▶ What you will do
Begin at the line below that has "modify_self (set_pk (Some k)) ;;" and stop after the line that has "(** ** [class Subscription] *)". Please restate only those lines, word for word.

▶ Stored items
· · · · ·
(** * django-newsletter: subscription state machine, template lookup and
    the admin import workflow

    A shallow embedding of [newsletter/models.py] and [newsletter/admin.py].
    Python methods that mutate [self] and touch the database become
    computations in a state-and-exception monad whose state is the receiver
    paired with the world (clock, subscription table, debug log, outbox,
    template store). *)

From stdpp Require Import base option list strings gmap pretty.
From Stdlib Require Import ZArith Ascii.

Local Open Scope Z_scope.
Local Open Scope string_scope.

(** ** Exceptions and the execution monad *)

Inductive Exception :=
| AssertionError (msg : string)
| NameError (name : string)
| TemplateDoesNotExist (names : list string)
| KeyError (key : string)
| DoesNotExist
| MultipleObjectsReturned.

Inductive Outcome (A : Type) :=
| Raise (e : Exception)
| Return (a : A).
Arguments Raise {A} e.
Arguments Return {A} a.

(** A Python call: runs on a state, ends by returning or raising, and keeps
    whatever it wrote to the state before raising. *)
Definition Exec (S A : Type) : Type := S → Outcome A * S.

Global Instance Exec_ret {S} : MRet (Exec S) := λ A a s, (Return a, s).

Global Instance Exec_bind {S} : MBind (Exec S) := λ A B f m s,
  match m s with
  | (Return a, s') => f a s'
  | (Raise e, s') => (Raise e, s')
  end.

Definition raise {S A} (e : Exception) : Exec S A := λ s, (Raise e, s).

(** [assert cond, msg] *)
Definition assert_ {S} (cond : bool) (msg : string) : Exec S unit :=
  if cond then mret () else raise (AssertionError msg).

(** [try: body finally: cleanup] -- the cleanup runs on both exits and the
    body's outcome is kept unless the cleanup itself raises. *)
Definition try_finally {S A} (body : Exec S A) (cleanup : Exec S unit)
  : Exec S A := λ s,
  match body s with
  | (r, s') =>
      match cleanup s' with
      | (Return _, s'') => (r, s'')
      | (Raise e, s'') => (Raise e, s'')
      end
  end.

(** [for x in xs: body(x)] *)
Fixpoint for_each {S A} (xs : list A) (body : A → Exec S unit) : Exec S unit :=
  match xs with
  | [] => mret ()
  | x :: xs' => body x ;; for_each xs' body
  end.

(** ** Data model *)

(** [datetime] values, as ticks of the clock that [now()] reads. *)
Definition Time : Type := Z.

Record User := mkUser {
  user_pk : Z;
  full_name : string;
  user_email : string
}.

Record Newsletter := mkNewsletter {
  newsletter_pk : Z;
  title : string;
  slug : string;
  newsletter_email : string;
  sender : string;
  visible : bool;
  send_html : bool
}.

Record Subscription := mkSubscription {
  pk : option Z;
  user : option User;
  name_field : option string;
  email_field : option string;
  ip : option string;
  newsletter : Newsletter;
  create_date : Time;
  activation_code : string;
  subscribed : bool;
  subscribe_date : option Time;
  unsubscribed : bool;
  unsubscribe_date : option Time
}.

Global Instance User_eq_dec : EqDecision User.
Proof. solve_decision. Defined.
Global Instance Newsletter_eq_dec : EqDecision Newsletter.
Proof. solve_decision. Defined.
Global Instance Subscription_eq_dec : EqDecision Subscription.
Proof. solve_decision. Defined.

(** Attribute assignments [self.f = v]. *)
Definition set_pk (v : option Z) (s : Subscription) : Subscription :=
  mkSubscription v (user s) (name_field s) (email_field s) (ip s)
    (newsletter s) (create_date s) (activation_code s)
    (subscribed s) (subscribe_date s) (unsubscribed s) (unsubscribe_date s).

Definition set_subscribed (v : bool) (s : Subscription) : Subscription :=
  mkSubscription (pk s) (user s) (name_field s) (email_field s) (ip s)
    (newsletter s) (create_date s) (activation_code s)
    v (subscribe_date s) (unsubscribed s) (unsubscribe_date s).

Definition set_subscribe_date (v : option Time) (s : Subscription)
  : Subscription :=
  mkSubscription (pk s) (user s) (name_field s) (email_field s) (ip s)
    (newsletter s) (create_date s) (activation_code s)
    (subscribed s) v (unsubscribed s) (unsubscribe_date s).

Definition set_unsubscribed (v : bool) (s : Subscription) : Subscription :=
  mkSubscription (pk s) (user s) (name_field s) (email_field s) (ip s)
    (newsletter s) (create_date s) (activation_code s)
    (subscribed s) (subscribe_date s) v (unsubscribe_date s).

Definition set_unsubscribe_date (v : option Time) (s : Subscription)
  : Subscription :=
  mkSubscription (pk s) (user s) (name_field s) (email_field s) (ip s)
    (newsletter s) (create_date s) (activation_code s)
    (subscribed s) (subscribe_date s) (unsubscribed s) v.

(** Python truth values of the attributes that [save] tests. *)
Definition truthy_str (o : option string) : bool :=
  match o with
  | Some s => negb (bool_decide (s = ""))
  | None => false
  end.

Definition truthy_obj {A} (o : option A) : bool :=
  match o with Some _ => true | None => false end.

Definition truthy_int (o : option Z) : bool :=
  match o with
  | Some k => negb (bool_decide (k = 0))
  | None => false
  end.

(** ** The world *)

Record Template := mkTemplate {
  template_name : string;
  template_source : string
}.

Record EmailMessage := mkEmailMessage {
  msg_subject : string;
  msg_body : string;
  msg_from_email : string;
  msg_to : list (option string);
  msg_alternatives : list (string * string)
}.

Inductive LogRecord :=
| LogSubscribing (s : Subscription)
| LogUnsubscribing (s : Subscription)
| LogUpdated (s : Subscription) (action : string)
| LogConfirming (addresses : list (string * Subscription))
| LogActivationSent (action : string) (s : Subscription).

Record Site := mkSite {
  domain : string;
  site_name : string
}.

(** [django.conf.settings], the two entries the module reads. *)
Record Settings := mkSettings {
  STATIC_URL : string;
  MEDIA_URL : string
}.

Record World := mkWorld {
  clock : Time;
  rows : list Subscription;
  log : list LogRecord;
  outbox : list EmailMessage;
  templates : gmap string string;
  current_site : Site;
  settings : Settings
}.

Definition set_rows (v : list Subscription) (w : World) : World :=
  mkWorld (clock w) v (log w) (outbox w) (templates w)
    (current_site w) (settings w).

Definition set_log (v : list LogRecord) (w : World) : World :=
  mkWorld (clock w) (rows w) v (outbox w) (templates w)
    (current_site w) (settings w).

Definition set_outbox (v : list EmailMessage) (w : World) : World :=
  mkWorld (clock w) (rows w) (log w) v (templates w)
    (current_site w) (settings w).

Definition set_clock (v : Time) (w : World) : World :=
  mkWorld v (rows w) (log w) (outbox w) (templates w)
    (current_site w) (settings w).

Section Receiver.
(** Computations on a receiver of type [X] (the [self] of a method, or the
    [request] of a view) and the world. *)
Context {X : Type}.

Definition get_self : Exec (X * World) X := λ s, (Return s.1, s).

Definition modify_self (f : X → X) : Exec (X * World) unit :=
  λ s, (Return (), (f s.1, s.2)).

Definition get_world : Exec (X * World) World := λ s, (Return s.2, s).

Definition modify_world (f : World → World) : Exec (X * World) unit :=
  λ s, (Return (), (s.1, f s.2)).

(** [django.utils.timezone.now()] *)
Definition now : Exec (X * World) Time :=
  w ← get_world; mret (clock w).

(** [logger.debug(...)] *)
Definition logger_debug (r : LogRecord) : Exec (X * World) unit :=
  modify_world (λ w, set_log (log w ++ [r]) w).
End Receiver.

(** Calling a method of another object [o]: the method runs with [o] as its
    receiver on the caller's world. *)
Definition call {X Y A} (o : Y) (m : Exec (Y * World) A)
  : Exec (X * World) (A * Y) := λ s,
  match m (o, s.2) with
  | (Return a, (o', w')) => (Return (a, o'), (s.1, w'))
  | (Raise e, (_, w')) => (Raise e, (s.1, w'))
  end.

(** ** The object-relational mapper

    The table is the list of stored rows.  [Subscription.objects] queries and
    the base class's [save] belong to Django and are modelled as Django
    documents them: [filter(pk=k)] selects the rows whose key is [k], [get]
    returns the single match and raises otherwise, and [Model.save] updates
    the rows carrying the instance's key, or inserts the instance when it has
    no key or none matches.  Database constraint failures are not modelled. *)

Module ORM.

Definition filter_pk (k : Z) (tbl : list Subscription) : list Subscription :=
  filter (λ r, pk r = Some k) tbl.

(** [Subscription.objects.filter(pk=k).count()] *)
Definition count {X} (k : Z) : Exec (X * World) nat :=
  w ← get_world; mret (length (filter_pk k (rows w))).

(** [Subscription.objects.get(pk=k)] *)
Definition get {X} (k : Z) : Exec (X * World) Subscription :=
  w ← get_world;
  match filter_pk k (rows w) with
  | [] => raise DoesNotExist
  | [r] => mret r
  | _ => raise MultipleObjectsReturned
  end.

(** The key an auto-increment column hands out next. *)
Definition next_pk (tbl : list Subscription) : Z :=
  1 + foldr (λ r acc, Z.max (default 0 (pk r)) acc) 0 tbl.

Definition update_rows (k : Z) (self : Subscription)
    (tbl : list Subscription) : list Subscription :=
  (λ r, if decide (pk r = Some k) then self else r) <$> tbl.

(** [models.Model.save(self)] *)
Definition Model_save : Exec (Subscription * World) unit :=
  self ← get_self;
  w ← get_world;
  match pk self with
  | Some k =>
      if decide (filter_pk k (rows w) = [])
      then modify_world (set_rows (rows w ++ [self]))
      else modify_world (set_rows (update_rows k self (rows w)))
  | None =>
      let k := next_pk (rows w) in
      modify_self (set_pk (Some k)) ;;
      self ← get_self;
      modify_world (set_rows (rows w ++ [self]))
  end.

(** [queryset.update(subscribed=v)]: one UPDATE statement over the selected
    rows; it returns the number of rows matched and calls no model method. *)
Definition queryset_update_subscribed {X} (selected : Subscription → bool)
    (v : bool) : Exec (X * World) nat :=
  w ← get_world;
  modify_world (set_rows
    ((λ r, if selected r then set_subscribed v r else r) <$> rows w)) ;;
  mret (length (filter (λ r, selected r = true) (rows w))).

End ORM.

(** ** [class Subscription] *)

Definition ACTIONS_update : list string := ["subscribe"; "update"; "unsubscribe"].

(** [Subscription._subscribe] *)
Definition _subscribe : Exec (Subscription * World) unit :=
  self ← get_self;
  logger_debug (LogSubscribing self) ;;
  t ← now;
  modify_self (set_subscribe_date (Some t)) ;;
  modify_self (set_subscribed true) ;;
  modify_self (set_unsubscribed false).

(** [Subscription._unsubscribe] *)
Definition _unsubscribe : Exec (Subscription * World) unit :=
  self ← get_self;
  logger_debug (LogUnsubscribing self) ;;
  modify_self (set_subscribed false) ;;
  modify_self (set_unsubscribed true) ;;
  t ← now;
  modify_self (set_unsubscribe_date (Some t)).

Definition msg_neither : string :=
  "Neither an email nor a username is set. This asks for inconsistency!".
Definition msg_both : string :=
  "If user is set, email must be null and vice versa.".

(** [Subscription.save] *)
Definition save : Exec (Subscription * World) unit :=
  self ← get_self;
  assert_ (truthy_obj (user self) || truthy_str (email_field self)) msg_neither ;;
  assert_ ((truthy_obj (user self) && negb (truthy_str (email_field self))) ||
           (truthy_str (email_field self) && negb (truthy_obj (user self))))
          msg_both ;;
  (if truthy_int (pk self) then
     let k := default 0 (pk self) in
     n ← ORM.count k;
     assert_ (bool_decide (n = 1%nat)) "" ;;
     subscription ← ORM.get k;
     let old_subscribed := subscribed subscription in
     let old_unsubscribed := unsubscribed subscription in
     if (subscribed self && negb old_subscribed) ||
        (old_unsubscribed && negb (unsubscribed self))
     then
       _subscribe ;;
       self ← get_self;
       assert_ (negb (unsubscribed self)) "" ;;
       assert_ (subscribed self) ""
     else if (unsubscribed self && negb old_unsubscribed) ||
             (old_subscribed && negb (subscribed self))
     then
       _unsubscribe ;;
       self ← get_self;
       assert_ (negb (subscribed self)) "" ;;
       assert_ (unsubscribed self) ""
     else mret ()
   else
     if subscribed self then _subscribe
     else if unsubscribed self then _unsubscribe
     else mret ()) ;;
  ORM.Model_save.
· · · · ·
▶ Completed task
      modify_self (set_pk (Some k)) ;;
      self ← get_self;
      modify_world (set_rows (rows w ++ [self]))
  end.

(** [queryset.update(subscribed=v)]: one UPDATE statement over the selected
    rows; it returns the number of rows matched and calls no model method. *)
Definition queryset_update_subscribed {X} (selected : Subscription → bool)
    (v : bool) : Exec (X * World) nat :=
  w ← get_world;
  modify_world (set_rows
    ((λ r, if selected r then set_subscribed v r else r) <$> rows w)) ;;
  mret (length (filter (λ r, selected r = true) (rows w))).

End ORM.

(** ** [class Subscription] *)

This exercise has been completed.